There are currently several programmes on television where surveillance or police are followed at airports where they take travellers aside to open their suitcases for inspection. On these occasions, the police will ask the owner of the suitcase to open it to then inspect its contents.
In asking the traveller to open the suitcase, one may feel that the traveller has a choice whether or not to open the suitcase and that they can refuse the police inspection of the contents, however, the reality is that the traveller has no choice.
Constitutionally, the authorities must respect an individual’s communication secrecy and right to privacy. As a result, letters sent by e-mail or post cannot be opened unless the court orders their opening, nor can they simply enter people’s homes. So, why can they search your private belongings that are in the suitcase, even if you don’t give permission to do so?

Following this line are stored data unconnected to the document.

(** X21: in a gallery answer, the photos are the selected objects in
    the order of the selection, one photo per object; each carries the
    key, the size and the modification time of its object, and its URL
    is the one the signer gave for that object's own key, in the
    configured bucket, for 3600 seconds; the answer is a 200, reached by
    a GET, after the list requests and one signature per photo. *)
Theorem gallery_photos_match_selection
    (toLowerCase : JS.str -> JS.str) w httpMethod resp log photos total :
  Gallery.handler toLowerCase w httpMethod = Some (resp, log) ->
  responseBody resp = GalleryBody photos total ->
  httpMethod = JS.lit "GET" /\ statusCode resp = 200%Z
  /\ exists allObjects listLog,
       Gallery.listAll (R2_BUCKET_NAME (Gallery.env w)) (Gallery.listing w)
         [] None []
       = Some (Fulfilled allObjects, listLog)
       /\ log = listLog ++
                map (fun o =>
                       Gallery.GetSignedUrl (R2_BUCKET_NAME (Gallery.env w))
                         (Gallery.Key o) 3600)
                  (Gallery.selection toLowerCase (Gallery.random w) allObjects)
       /\ Forall2
            (fun obj p =>
               Gallery.getSignedUrl w (R2_BUCKET_NAME (Gallery.env w))
                 (Gallery.Key obj) 3600%Z = Fulfilled (ph_url p)
               /\ ph_key p = Gallery.Key obj
               /\ ph_size p = Gallery.Size obj
               /\ ph_lastModified p = Gallery.LastModified obj
               /\ p = Gallery.project toLowerCase obj (ph_url p))
            (Gallery.selection toLowerCase (Gallery.random w) allObjects)
            photos.
Proof.
  unfold Gallery.handler.
  destruct (JS.eqb httpMethod (JS.lit "OPTIONS"));
    [intros H; injection H as <- <-; discriminate|].
  destruct (JS.eqb httpMethod (JS.lit "GET")) eqn:Em; cbn [negb];
    [|intros H; injection H as <- <-; discriminate].
  apply JS_eqb_eq in Em.
  destruct (credentialsMissing (Gallery.env w));
    [intros H; injection H as <- <-; discriminate|].
  destruct (Gallery.listAll _ _ _ _ _) as [[[allObjects|e] log0]|];
    [| intros H; injection H as <- <-; discriminate | discriminate].
  destruct (Gallery.all _) as [ps|e] eqn:Eall;
    [| intros H; injection H as <- <-; discriminate].
  intros H Hb. injection H as <- <-. simpl in Hb. injection Hb as <- <-.
  split; [exact Em|]. split; [reflexivity|].
  exists allObjects, log0. split; [reflexivity|]. split; [reflexivity|].
  apply all_map_fulfilled in Eall.
  induction Eall as [|obj p objs ps' Hp _ IH]; constructor; auto.
  unfold Gallery.signOne in Hp.
  destruct (Gallery.getSignedUrl _ _ _ _) as [url|]; [|discriminate].
  injection Hp as <-. repeat split; reflexivity.
Qed.

Lemma gallery_photos_match_selection_witness :
  exists resp log photos total,
    Gallery.handler asciiLower twoPageWorld (JS.lit "GET") = Some (resp, log)
    /\ responseBody resp = GalleryBody photos total
    /\ statusCode resp = 200%Z
    /\ map ph_url photos
       = [JS.lit "https://signed.example/Ann_Lee_UPLOADS/clip.mov";
          JS.lit "https://signed.example/Bob_UPLOADS/a.JPG"]
    /\ map ph_contributor photos = [JS.lit "Ann Lee"; JS.lit "Bob"].
Proof.
  eexists _, _, _, _.
  split; [vm_compute; reflexivity|].
  split; [reflexivity|].
  split; [|split; reflexivity].
  eapply (gallery_photos_match_selection asciiLower twoPageWorld (JS.lit "GET"));
    [vm_compute; reflexivity | reflexivity].
Defined.

(** ** The gallery: kinds of media *)

Lemma endsWith_app s e :
  JS.endsWith s e = true -> exists pre, s = pre ++ e.
Proof.
  unfold JS.endsWith. intro H. apply andb_prop in H as [_ H].
  apply JS_eqb_eq in H.
  exists (firstn (length s - length e) s).
  rewrite <- (firstn_skipn (length s - length e) s) at 1.
  now rewrite H.
Qed.

Lemma last_app_nonempty {A} (pre e : list A) d :
  e <> [] -> last (pre ++ e) d = last e d.
Proof.
  intro He. induction pre as [|x pre IH]; [reflexivity|].
  simpl. rewrite IH. destruct (pre ++ e) eqn:E; [|reflexivity].
  apply app_eq_nil in E as [_ E]. contradiction.
Qed.

Lemma endsWith_last s e :
  e <> [] -> JS.endsWith s e = true -> last s 0%N = last e 0%N.
Proof.
  intros He H. apply endsWith_app in H as [pre ->].
  now apply last_app_nonempty.
Qed.

(** X22: no gallery entry is flagged both as a video and as a HEIC
    image. *)
Theorem photo_is_not_both_video_and_heic
    (toLowerCase : JS.str -> JS.str) (obj : Gallery.s3Object) (url : JS.str) :
  ph_isVideo (Gallery.project toLowerCase obj url)
  && ph_isHeic (Gallery.project toLowerCase obj url) = false.
Proof.
  unfold Gallery.project. cbn [ph_isVideo ph_isHeic].
  set (key := toLowerCase (Gallery.Key obj)).
  destruct (existsb _ (map JS.lit [".mp4"; ".mov"; ".webm"]%string)) eqn:Ev;
    [|reflexivity].
  destruct (existsb _ (map JS.lit [".heic"; ".heif"]%string)) eqn:Eh;
    [|reflexivity].
  exfalso.
  apply existsb_exists in Ev as (v & Hv & Ev).
  apply existsb_exists in Eh as (h & Hh & Eh).
  assert (Lv : last key 0%N = last v 0%N)
    by (apply endsWith_last; [|exact Ev];
        simpl in Hv; intuition (subst; discriminate)).
  assert (Lh : last key 0%N = last h 0%N)
    by (apply endsWith_last; [|exact Eh];
        simpl in Hh; intuition (subst; discriminate)).
  rewrite Lv in Lh. clear - Hv Hh Lh.
  simpl in Hv, Hh.
  destruct Hv as [<-|[<-|[<-|[]]]]; destruct Hh as [<-|[<-|[]]];
    vm_compute in Lh; discriminate Lh.
Qed.

(** ** Storage is reached only by validated requests *)

(** X23: the upload handlers and the gallery handler call the storage
    service only after their checks: the busboy handler only for a POST
    with credentials configured and a form that parsed with at least
    one file; the handler with its own parser only for a POST with
    credentials configured, a content type that includes
    [multipart/form-data] and a body that could be read; the gallery
    only for a GET with credentials configured. *)
Theorem storage_calls_only_after_validation :
  (forall w ev resp log,
     UploadBusboy.handler w ev = (resp, log) -> log <> [] ->
     UploadBusboy.httpMethod ev = JS.lit "POST"
     /\ credentialsMissing (up_env w) = false
     /\ exists form,
          UploadBusboy.parseMultipartForm ev = Fulfilled form
          /\ UploadBusboy.files form <> [])
  /\ (forall toString w ev resp log,
        UploadManual.handler toString w ev = Some (resp, log) -> log <> [] ->
        UploadManual.httpMethod ev = JS.lit "POST"
        /\ credentialsMissing (up_env w) = false
        /\ (exists ct,
              (UploadManual.header_content_type ev = Some ct
               \/ UploadManual.header_Content_Type ev = Some ct)
              /\ JS.includes ct (JS.lit "multipart/form-data") = true)
        /\ exists body, UploadManual.bodyBuffer ev = Fulfilled body)
  /\ (forall toLowerCase w httpMethod resp log,
        Gallery.handler toLowerCase w httpMethod = Some (resp, log) ->
        log <> [] ->
        httpMethod = JS.lit "GET" /\ credentialsMissing (Gallery.env w) = false).
Proof.
  split; [|split].
  - intros w ev resp log. unfold UploadBusboy.handler.
    destruct (JS.eqb (UploadBusboy.httpMethod ev) (JS.lit "OPTIONS"));
      [intros H; injection H as <- <-; congruence|].
    destruct (JS.eqb (UploadBusboy.httpMethod ev) (JS.lit "POST")) eqn:Em;
      cbn [negb]; [|intros H; injection H as <- <-; congruence].
    apply JS_eqb_eq in Em.
    destruct (credentialsMissing (up_env w));
      [intros H; injection H as <- <-; congruence|].
    destruct (UploadBusboy.parseMultipartForm ev) as [form|e];
      [|intros H; injection H as <- <-; congruence].
    destruct (UploadBusboy.files form) as [|f fs] eqn:Ef;
      [intros H; injection H as <- <-; congruence|].
    intros _ _. repeat split; auto. exists form. rewrite Ef.
    split; [reflexivity | discriminate].
  - intros toString w ev resp log. unfold UploadManual.handler.
    destruct (JS.eqb (UploadManual.httpMethod ev) (JS.lit "OPTIONS"));
      [intros H; injection H as <- <-; congruence|].
    destruct (JS.eqb (UploadManual.httpMethod ev) (JS.lit "POST")) eqn:Em;
      cbn [negb]; [|intros H; injection H as <- <-; congruence].
    apply JS_eqb_eq in Em.
    destruct (credentialsMissing (up_env w));
      [intros H; injection H as <- <-; congruence|].
    set (contentType :=
           if JS.truthy (UploadManual.header_content_type ev)
           then UploadManual.header_content_type ev
           else UploadManual.header_Content_Type ev).
    assert (Hct : forall ct, contentType = Some ct ->
                    UploadManual.header_content_type ev = Some ct
                    \/ UploadManual.header_Content_Type ev = Some ct)
      by (unfold contentType;
          destruct (JS.truthy (UploadManual.header_content_type ev)); auto).
    destruct contentType as [[|c ct]|];
      try (intros H; injection H as <- <-; congruence).
    destruct (JS.includes (c :: ct) (JS.lit "multipart/form-data")) eqn:Ei;
      cbn [negb]; [|intros H; injection H as <- <-; congruence].
    destruct (UploadManual.bodyBuffer ev) as [body|e];
      [|intros H; injection H as <- <-; congruence].
    intros _ _. split; [exact Em|]. split; [reflexivity|]. split.
    + exists (c :: ct). split; [apply Hct; reflexivity | exact Ei].
    + now exists body.
  - intros toLowerCase w httpMethod resp log. unfold Gallery.handler.
    destruct (JS.eqb httpMethod (JS.lit "OPTIONS"));
      [intros H; injection H as <- <-; congruence|].
    destruct (JS.eqb httpMethod (JS.lit "GET")) eqn:Em;
      cbn [negb]; [|intros H; injection H as <- <-; congruence].
    apply JS_eqb_eq in Em.
    destruct (credentialsMissing (Gallery.env w));
      [intros H; injection H as <- <-; congruence|].
    auto.
Qed.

The key is in the moment of opening the suitcase. This is because the police cannot simply stop you on the street and ask you to open the suitcase you are carrying. But when you contract a trip from one country to another and you carry a suitcase, this automatically implies consent to open and search the suitcase, as also decided by the Spanish Constitutional Court in 2006. This is a limitation on the person’s right to privacy. It does not matter whether the suitcase contains only personal belongings or also correspondence, the suitcase itself can be opened. However if the suitcase contains a letter for later delivery, this letter cannot be opened to read the contents, since the letter is still protected by the secrecy of communications.